It probably took a bit of convincing for man to turn wolves into dogs through domestication. At least this is not settled for debate: dogs branched from Eurasian grey wolves some 15,000 years ago. What’s less clear is where did this first happen. After embarking on a huge study which led them to analyze the genetic markup of hundreds of dog breeds, Adam Boyko at Cornell University thinks he’s finally got an answer: dogs were first domesticated in Central Asia, or in modern day Nepal and Mongolia.
Boyko and colleagues swabbed DNA samples from 4,500 dogs belonging to 161 breeds, but also from 549 “village dogs” – the strays, genetically impure and wild variety of dogs. In total, dogs from 38 countries had their DNA sequenced. This analysis suggests that East Asia, India and South-West Asia had the highest level of genetic diversity, giving confidence that dogs originated in what is now Nepal and Mongolia.
This far from the final word yet. Previous studies posited that dogs actually first appeared in Europe, others suggest Siberia as a more likely candidate. Boyko’s work, however, bears the largest population sample by far for such an investigation. “We cannot rule out the possibility that dogs were domesticated elsewhere and subsequently, either through migration or a separate domestication event,” Boyko said.
The earliest archaeological evidence of canine domestication can be traced to the Natufian Grave, (c. 12,000 BCE) discovered in Ein Mallaha, Israel, in which an old man was buried with a puppy. Other ancient findings suggest that dogs were ubiquitously seen as guardians and faithful companions, no matter the culture or time – just like today. For instance, in the Epic of Gilgamesh from ancient Mesopotamia one scene depicts the goddess Ishtar traveling with seven prized dogs.
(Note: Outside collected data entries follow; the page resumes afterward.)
(** X4. Records that wait for each other never start. Take a set of records
    none of which is Running and each of which has a dependency in the set.
    After any run that returns and does not set the dependencies of one of
    them anew, each is still not Running and still waits: every
    [StartProcess] and [RestartProcess] on them came back with the
    dependency error (a [RestartProcess] counting a restart all the same).
    Nothing finds the cycle or breaks it. *)
Theorem dependency_cycle_never_starts (S : gset Z) cs s s' t :
  deadlocked S s -> ids_fresh s ->
  nextProcessID (plm s) + Z.of_nat (length cs) <= max_int ->
  Forall (fun c => ~ sets_deps_in S c) cs ->
  run cs s = Ret tt s' t ->
  deadlocked S s' /\
  forall id, id ∈ S ->
    forall env, StartProcess id env s' = Ret (Some (ErrDependencies id)) s' [].
Proof.
  intros HD Hf Hn Hcs Hrun.
  pose proof (run_deadlocked S cs s s' t HD Hf Hn Hcs Hrun) as HD'.
  split; [done|]. intros id Hid env.
  destruct (HD' id Hid) as (p & Hp & _).
  eapply StartProcess_blocked; [done|]. by eapply deadlocked_blocked.
Qed.

Lemma demo_cycle_run :
  run demo_cycle_calls (boot 100) = Ret tt demo_cycle [].
Proof. vm_compute. reflexivity. Qed.

Lemma demo_cycle_deadlocked : deadlocked {[1; 2]} demo_cycle.
Proof.
  intros id Hid. apply elem_of_union in Hid as [Hid|Hid];
    apply elem_of_singleton in Hid; subst id.
  - eexists. split; [vm_compute; reflexivity|]. split; [discriminate|].
    exists 2. split; [by left | set_solver].
  - eexists. split; [vm_compute; reflexivity|]. split; [discriminate|].
    exists 1. split; [by left | set_solver].
Qed.

Lemma demo_cycle_ids_fresh : ids_fresh demo_cycle.
Proof.
  eapply (run_ids_fresh demo_cycle_calls (boot 100)).
  - apply demo_cycle_run.
  - apply boot_ids_fresh.
  - vm_compute. discriminate.
Qed.

Lemma demo_cycle_attempts_run :
  run demo_cycle_attempts demo_cycle =
  Ret tt (final (run demo_cycle_attempts demo_cycle))
         (trace (run demo_cycle_attempts demo_cycle)).
Proof. vm_compute. reflexivity. Qed.

Lemma demo_cycle_attempts_allowed :
  Forall (fun c => ~ sets_deps_in {[1; 2]} c) demo_cycle_attempts.
Proof. repeat constructor; simpl; tauto. Qed.

Lemma dependency_cycle_never_starts_witness :
  (deadlocked {[1; 2]} demo_cycle /\ ids_fresh demo_cycle) /\
  deadlocked {[1; 2]} (final (run demo_cycle_attempts demo_cycle)).
Proof.
  split; [split; [exact demo_cycle_deadlocked | exact demo_cycle_ids_fresh]|].
  assert (Hn : nextProcessID (plm demo_cycle)
               + Z.of_nat (length demo_cycle_attempts) <= max_int)
    by discriminate.
  exact (proj1 (dependency_cycle_never_starts {[1; 2]} demo_cycle_attempts
                  demo_cycle _ _ demo_cycle_deadlocked demo_cycle_ids_fresh Hn
                  demo_cycle_attempts_allowed demo_cycle_attempts_run)).
Defined.

(** ** Listing *)

Lemma string_length_append s1 s2 :
  String.length (s1 +:+ s2) = (String.length s1 + String.length s2)%nat.
Proof.
  induction s1 as [|c s1 IH]; [done|].
  change (String c s1 +:+ s2) with (String c (s1 +:+ s2)).
  cbn [String.length]. by rewrite IH.
Qed.

Lemma string_take_length n : forall s,
  (n <= String.length s)%nat -> String.length (string_take n s) = n.
Proof.
  induction n as [|n IH]; intros [|c s]; simpl; try done; try lia.
  intros H. rewrite IH; lia.
Qed.

(** [s[:n]] is the front of [s]. *)
Lemma string_take_front n : forall s,
  exists dropped, s = string_take n s +:+ dropped.
Proof.
  induction n as [|n IH]; intros s.
  - exists s. by destruct s.
  - destruct s as [|c s]; [by exists ""|].
    destruct (IH s) as (d & Hd). exists d. cbn [string_take].
    change (String c (string_take n s) +:+ d)
      with (String c (string_take n s +:+ d)).
    by rewrite <- Hd.
Qed.

Lemma truncateString_fits_aux s width :
  3 <= width ->
  exists r, truncateString s width = Some r /\
            Z.of_nat (String.length r) <= width.
Proof.
  intros Hw. unfold truncateString.
  destruct (Z.leb_spec (Z.of_nat (String.length s)) width) as [Hfit|Hlong];
    [by exists s|].
  rewrite (proj2 (Z.ltb_ge _ _)) by lia. eexists. split; [done|].
  rewrite string_length_append, string_take_length by lia.
  cbn [String.length]. lia.
Qed.

(** X7. [truncateString] with a width of at least 3 returns, and what it
    returns is never wider than the width: a string that fits comes back as
    it is; a longer one comes back as its first width - 3 bytes followed by
    three dots, exactly the width long. *)
Theorem truncateString_fits s width :
  3 <= width ->
  exists r,
    truncateString s width = Some r /\
    Z.of_nat (String.length r) <= width /\
    (Z.of_nat (String.length s) <= width -> r = s) /\
    (width < Z.of_nat (String.length s) ->
     Z.of_nat (String.length r) = width /\
     exists kept dropped,
       s = kept +:+ dropped /\ r = kept +:+ "..." /\
       Z.of_nat (String.length kept) = width - 3).
Proof.
  intros Hw. unfold truncateString.
  destruct (Z.leb_spec (Z.of_nat (String.length s)) width) as [Hfit|Hlong].
  - exists s. split; [done|]. split; [done|]. split; [done|]. lia.
  - rewrite (proj2 (Z.ltb_ge _ _)) by lia.
    assert (Hlen : String.length (string_take (Z.to_nat (width - 3)) s)
                   = Z.to_nat (width - 3))
      by (apply string_take_length; lia).
    eexists. split; [done|].
    rewrite string_length_append, Hlen. cbn [String.length].
    split; [lia|]. split; [lia|]. intros _. split; [lia|].
    destruct (string_take_front (Z.to_nat (width - 3)) s) as (d & Hd).
    exists (string_take (Z.to_nat (width - 3)) s), d.
    split; [done|]. split; [done|]. rewrite Hlen. lia.
Qed.

Lemma truncateString_fits_witness :
  3 <= 20 /\
  exists r,
    truncateString "a-rather-long-process-name" 20 = Some r /\
    Z.of_nat (String.length r) <= 20.
Proof.
  assert (H : 3 <= 20) by discriminate. split; [exact H|].
  destruct (truncateString_fits "a-rather-long-process-name" 20 H)
    as (r & Hr & Hl & _).
  exists r. split; [exact Hr | exact Hl].
Defined.

Example truncateString_demo :
  truncateString "a-rather-long-process-name" 20 = Some "a-rather-long-pro...".
Proof. reflexivity. Qed.
(** lru_add appends the buffer at the far end from the next victim. *)
Lemma lru_list_add (s : state) (k i : nat) (l : list nat) :
  lru_list s i l -> ~ In k l ->
  let s' := lru_add_state s k i (prev (lrus s i)) in
  lru_add (Buf k) (Lru i) s = Ok tt s' /\ lru_list s' i (l ++ [k]) /\
  prev (lrus s' i) = Buf k.
Proof.
  intros Hl Hk s'. destruct (lru_list_tail _ _ _ Hl) as [Ht Hcase].
  assert (Htk : prev (lrus s i) <> Buf k).
  { destruct Hcase as [E|(m & Hm & E)]; rewrite E; [discriminate|].
    intro E'. inversion E'. subst. tauto. }
  split; [apply lru_add_ok; assumption|]. destruct Hl as [Hnd Hp]. split; [split|].
  - apply NoDup_app; [assumption | constructor; [simpl; tauto | constructor] |].
    intros a Ha [E|[]]. subst. tauto.
  - apply lru_add_path; auto; try discriminate.
    intro Hin. apply in_map_iff in Hin. destruct Hin as (m & E & _). discriminate.
  - change (lrus s' i) with (node s' (Lru i)). unfold s'.
    rewrite lru_add_prev by assumption. rewrite ptr_eqb_refl. reflexivity.
Qed.

(** The other shards' lists are untouched by an lru_add on shard [i]. *)
Lemma lru_list_add_other (s : state) (k i j : nat) (l l' : list nat) :
  lru_list s i l -> lru_list s j l' -> j <> i -> ~ In k l' ->
  (forall m, In m l -> ~ In m l') ->
  lru_list (lru_add_state s k i (prev (lrus s i))) j l'.
Proof.
  intros Hl Hl' Hji Hk Hdisj. destruct (lru_list_tail _ _ _ Hl) as [Ht Hcase].
  apply (lru_list_frame s); [|assumption].
  intros q Hq. rewrite lru_add_next, lru_add_prev by assumption.
  assert (E1 : ptr_eqb (Lru i) q = false).
  { apply ptr_eqb_neq. destruct Hq as [E|(m & _ & E)]; subst q; congruence. }
  assert (E2 : ptr_eqb (Buf k) q = false).
  { apply ptr_eqb_neq. destruct Hq as [E|(m & Hm & E)]; subst q; [discriminate|].
    intro E'. inversion E'. subst. tauto. }
  assert (E3 : ptr_eqb (prev (lrus s i)) q = false).
  { apply ptr_eqb_neq. intro E. rewrite E in Hcase.
    destruct Hq as [Eq|(m & Hm & Eq)]; subst q;
      destruct Hcase as [E'|(m' & Hm' & E')]; try congruence.
    inversion E'. subst. apply (Hdisj m'); assumption. }
  rewrite E1, E2, E3. auto.
Qed.

Lemma lru_remove_ok (s : state) (v : nat) :
  let n := next (bufs s v) in
  let pv := prev (bufs s v) in
  n <> Null -> pv <> Null -> n <> Buf v ->
  lru_remove (Buf v) s = Ok tt (lru_remove_state s n pv).
Proof.
  intros n pv Hn Hpv Hnv. unfold lru_remove, bind. simpl load at 1. cbv beta iota.
  fold n pv. rewrite store_ok by assumption.
  rewrite load_ok by auto. rewrite node_upd_other by assumption.
  simpl node. fold n pv. rewrite store_ok by assumption. reflexivity.
Qed.

Lemma lru_remove_next (s : state) (n pv q : ptr) :
  n <> Null -> pv <> Null ->
  next (node (lru_remove_state s n pv) q) =
    if ptr_eqb pv q then n else next (node s q).
Proof.
  intros Hn Hpv. unfold lru_remove_state. rewrite !node_upd by auto.
  destruct (ptr_eqb pv q), (ptr_eqb n q); reflexivity.
Qed.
“The dog (Sumerian name, ur-gi; Semitic name, Kalbu) was one of the earliest domestic animals and served primarily to protect herds and dwellings against enemies. Despite the fact that dogs roamed freely in the cities, the dog in the ancient Orient was at all times generally bound to a single master and was cared for by him. Of course, the dog was also a carrion eater, and in the villages it provided the same service as hyenas and jackals. As far as we can tell, there were only two main breeds of dog: large greyhounds which were used primarily in hunting, and very strong dogs (on the order of Danes and mastiffs), which in the ancient Orient were more than a match for the generally smaller wolves and, for that reason, were especially suitable as herd dogs. The sources distinguish numerous sub-breeds, but we can only partially identify these. The dog was often the companion of gods of therapeutics. Although the expression `vicious dog’ occurred, `dog’ as a derogatory term was little used (91),” notes famed historian Wolfram Von Soden.
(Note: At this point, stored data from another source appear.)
(** * yt-summarize: a shallow embedding of [yt-summarize.py]

    The script is a linear pipeline
    URL -> video id -> title -> transcript -> summary -> note.
    Text is modelled as Python has it: a [str] is a sequence of code
    points.  What lies outside the script (the process environment, the
    HTTP client, the transcript service, the completion client, and the
    library functions whose results the script only passes on) is a
    [World] of deterministic answers; a library call either returns or
    raises an exception of class [Exception].  The lookups on a track list
    follow the transcript library.  What the script prints and which calls
    it makes are recorded, in order, as a list of [event]s; [sys.exit] is
    the exception [SystemExit], as in Python. *)

From Stdlib Require Import String Ascii DecimalString.
From Stdlib Require Import List NArith ZArith Bool Lia.
From Stdlib Require QArith_base.
Import ListNotations.

Set Implicit Arguments.

(** ** Python strings *)

Definition char := N.
Definition str := list char.

(** A literal of the source, given as its ASCII text. *)
Definition lit (s : string) : str :=
  map N_of_ascii (list_ascii_of_string s).

Definition nl : char := 10%N.       (* "\n" *)
Definition dquote : char := 34%N.   (* the double quote *)
Definition bslash : char := 92%N.   (* the backslash *)

(** [a == b] *)
Definition str_eqb (a b : str) : bool :=
  if list_eq_dec N.eq_dec a b then true else false.

(** [len(s)] *)
Definition len (s : str) : Z := Z.of_nat (length s).

(** [s[:n]] for a non-negative [n] *)
Definition slice_to (n : Z) (s : str) : str := firstn (Z.to_nat n) s.

(** [sep.join(parts)]: the first part, then each further part preceded by
    the separator. *)
Definition join (sep : str) (parts : list str) : str :=
  match parts with
  | [] => []
  | p :: ps => fold_left (fun acc q => acc ++ sep ++ q) ps p
  end.

(** [str(n)] for an integer *)
Definition str_of_int (n : Z) : str :=
  lit (NilZero.string_of_int (Z.to_int n)).

(** [str.isspace] on one code point: the characters Python's [strip()]
    removes. *)
Definition isspace (c : char) : bool :=
  ((9 <=? c) && (c <=? 13) || (28 <=? c) && (c <=? 32)
   || (c =? 133) || (c =? 160) || (c =? 5760)
   || (8192 <=? c) && (c <=? 8202)
   || (c =? 8232) || (c =? 8233) || (c =? 8239) || (c =? 8287)
   || (c =? 12288))%N.

Fixpoint lstrip (s : str) : str :=
  match s with
  | c :: s' => if isspace c then lstrip s' else s
  | [] => []
  end.

Definition rstrip (s : str) : str := rev (lstrip (rev s)).

(** [s.strip()] *)
Definition strip (s : str) : str := rstrip (lstrip s).

(** ** Regular expressions ([re])

    The fragment of [re] the script uses: literal characters, [.],
    character sets, concatenation, the greedy star of a one-character
    item, a counted repetition [{n}] of a one-character item, and a
    capturing group.  Matching is the backtracking search of [re]:
    alternatives are tried in priority order and the first success wins. *)

Inductive atom :=
| Chr (c : char)                      (* a literal character *)
| Dot                                 (* .   anything but a newline *)
| CharSet (ranges : list (char * char)).  (* [...]  a union of ranges *)

Definition atom_matches (a : atom) (c : char) : bool :=
  match a with
  | Chr d => (c =? d)%N
  | Dot => negb (c =? nl)%N
  | CharSet rs => existsb (fun r => (fst r <=? c)%N && (c <=? snd r)%N) rs
  end.

Inductive regex :=
| Eps
| Atom (a : atom)
| Seq (r1 r2 : regex)
| Star (a : atom)                     (* a*   greedy *)
| Rep (n : nat) (a : atom)            (* a{n} *)
| Group (r : regex).                  (* ( ... )  group 1 *)

(** Group 1 of a match in progress: [None] until the group has closed. *)
Definition captures := option str.

Section Matcher.
Variable R : Type.

(** Greedy star: consume as long as possible, give back one character at
    a time until the continuation accepts. *)
Fixpoint star (a : atom) (k : str -> option R) (s : str) : option R :=
  match s with
  | c :: s' =>
      if atom_matches a c then
        match star a k s' with
        | Some r => Some r
        | None => k s
        end
      else k s
  | [] => k s
  end.

Fixpoint rep (a : atom) (n : nat) (k : str -> option R) (s : str)
  : option R :=
  match n with
  | O => k s
  | S n' =>
      match s with
      | c :: s' => if atom_matches a c then rep a n' k s' else None
      | [] => None
      end
  end.

Fixpoint run (r : regex) (k : str -> captures -> option R)
         (s : str) (g : captures) : option R :=
  match r with
  | Eps => k s g
  | Atom a =>
      match s with
      | c :: s' => if atom_matches a c then k s' g else None
      | [] => None
      end
  | Seq r1 r2 => run r1 (fun s' g' => run r2 k s' g') s g
  | Star a => star a (fun s' => k s' g) s
  | Rep n a => rep a n (fun s' => k s' g) s
  | Group r1 =>
      run r1 (fun s' _ => k s' (Some (firstn (length s - length s') s))) s g
  end.
End Matcher.

(** A match object; only group 1 is ever read. *)
Record re_match := MkMatch { group1 : captures }.

(** Match at the start of [s]. *)
Definition match_here (r : regex) (s : str) : option re_match :=
  run r (fun _ g => Some (MkMatch g)) s None.

(** [re.search(r, s)]: the match at the leftmost position that has one. *)
Fixpoint re_search (r : regex) (s : str) : option re_match :=
  match match_here r s with
  | Some m => Some m
  | None =>
      match s with
      | [] => None
      | _ :: s' => re_search r s'
      end
  end.

(** [re.fullmatch(r, s)]: the whole of [s] must be consumed. *)
Definition re_fullmatch (r : regex) (s : str) : option re_match :=
  run r (fun s' g => match s' with [] => Some (MkMatch g) | _ => None end)
      s None.

(** [re.sub] for a pattern that is a single one-character item: every
    character the item matches is replaced. *)
Definition re_sub_atom (a : atom) (repl : str) (s : str) : str :=
  flat_map (fun c => if atom_matches a c then repl else [c]) s.

(** The literal text [s] as a pattern. *)
Definition lits (s : str) : regex :=
  fold_right (fun c r => Seq (Atom (Chr c)) r) Eps s.

(** ** Values the script handles *)

Definition bytes := list Byte.byte.

(** The result of a library call: a value, or an exception of class
    [Exception] carrying its message ([str(e)]). *)
Inductive result (A : Type) :=
| Ok (a : A)
| Err (msg : str).
Arguments Ok {A} a.
Arguments Err {A} msg.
In Egypt, dogs were valued as part of the family and, when a dog would die, the family, if they could afford to, would have the dog mummified with as much care as they would pay for a human member of the family. In ancient Greek literature, the first mentions of dogs come under the three-headed dog Cerberus who guarded the gates of Hades. Dogs were the earliest animals domesticated in China (c. 12,000 BCE) along with pigs and were used in hunting and kept as companions. The blood of a dog was an important component in sealing oaths and swearing allegiances because dogs were thought to have been given to humans as a gift from heaven and so their blood was sacred. Today, the Chinese still spill the blood of dogs, but for less ritualistic purposes (i.e. feeding). Ancient Aztecs actually thought dogs predate humans. Moreover, the souls of those who died without proper burial, such as those who drowned or were lost in battle or died alone on a hunt, were found by spirit dogs who would ensure their safe passage to the afterlife.